**Exercise aim**
Transcribe only the lines between the first line of the records and the line containing "percentage a pass", inclusive, exactly as written.

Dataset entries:

(** X18. For coordinates and geometry that are numbers (the rationals have no
    [NaN]; exact arithmetic): on a container of non-zero width and height,
    for every raw coordinate, however far outside the container, the
    percentage a pass computes lies in [0, 100], the percentage the slider
    holds after the pass lies in [0, 100], and so does the percentage held
    after any further such passes. *)
Theorem clamp_invariant (e : Env) (a : UpdateInternalPositionProps) (s : Slider) :
  zeroGeometry e = false ->
  (0 <= nextInternalPositionPc e a /\ nextInternalPositionPc e a <= 100)
  /\ inRange (fst (updateInternalPosition e a s))
  /\ forall before after,
       inRange (fst (run (before ++ (e, a) :: after) s)).
Proof.
  intro Hz. split; [| split].
  - now apply nextInternalPositionPc_between.
  - now apply updateInternalPosition_inRange.
  - intros before after. rewrite run_app.
    change ((e, a) :: after) with ([(e, a)] ++ after). rewrite run_app.
    apply run_keeps_inRange. simpl.
    pose proof (updateInternalPosition_inRange e a (fst (run before s)) Hz) as H.
    destruct (updateInternalPosition e a (fst (run before s))). exact H.
Qed.

Lemma noop_iff_suppressed e a s :
  zeroGeometry e = false ->
  noop s (updateInternalPosition e a s) <-> suppressed e a s = true.
Proof.
  intro Hz. destruct (suppressed e a s) eqn:Hs.
  - rewrite updateInternalPosition_suppressed by assumption.
    unfold noop; simpl. tauto.
  - rewrite updateInternalPosition_applied by assumption.
    unfold noop; simpl. split; [intros [_ H]; discriminate H | discriminate].
Qed.

Lemma far_edge_pc e a :
  zeroGeometry e = false -> extent e a <= rawPx e a ->
  nextInternalPositionPc e a == 100
  /\ adjustedPosition e a == adjustedExtent e a.
Proof.
  intros Hz Hfar.
  pose proof (extent_nonzero e a Hz) as He.
  pose proof (layoutExtent_nonzero e a) as Hl.
  pose proof (positionPx_far_edge e a Hfar) as Hp.
  split.
  - rewrite nextInternalPositionPc_eq, Hp by assumption. field. assumption.
  - rewrite adjustedPosition_eq, adjustedExtent_eq, Hp by assumption.
    field. assumption.
Qed.

(** After a pass with the pointer at or beyond the far edge, the same pass
    again is suppressed. *)
Lemma far_edge_then_suppressed e a s :
  zeroGeometry e = false -> extent e a <= rawPx e a ->
  let s1 := fst (updateInternalPosition e a s) in
  internalPositionPc s1 == 100 /\ suppressed e a s1 = true.
Proof.
  intros Hz Hfar. destruct (far_edge_pc e a Hz Hfar) as [Hpc Hpos].
  destruct (suppressed e a s) eqn:Hs.
  - rewrite updateInternalPosition_suppressed by assumption. simpl.
    split; [| assumption].
    apply suppressed_iff in Hs. destruct Hs as (_ & Hn & _).
    now rewrite <- Hn.
  - rewrite updateInternalPosition_applied by assumption. simpl.
    split; [assumption |].
    apply suppressed_iff; simpl.
    split; [reflexivity | split; [reflexivity | split; right; assumption]].
Qed.

Lemma run_repeat_suppressed e a s n :
  zeroGeometry e = false -> suppressed e a s = true ->
  run (repeat (e, a) n) s = (s, []).
Proof.
  intros Hz Hs. induction n as [| n IH]; simpl; [reflexivity |].
  rewrite updateInternalPosition_suppressed by assumption.
  now rewrite IH.
Qed.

**Exercise output**
(** X18. For coordinates and geometry that are numbers (the rationals have no
    [NaN]; exact arithmetic): on a container of non-zero width and height,
    for every raw coordinate, however far outside the container, the
    percentage a pass computes lies in [0, 100], the percentage the slider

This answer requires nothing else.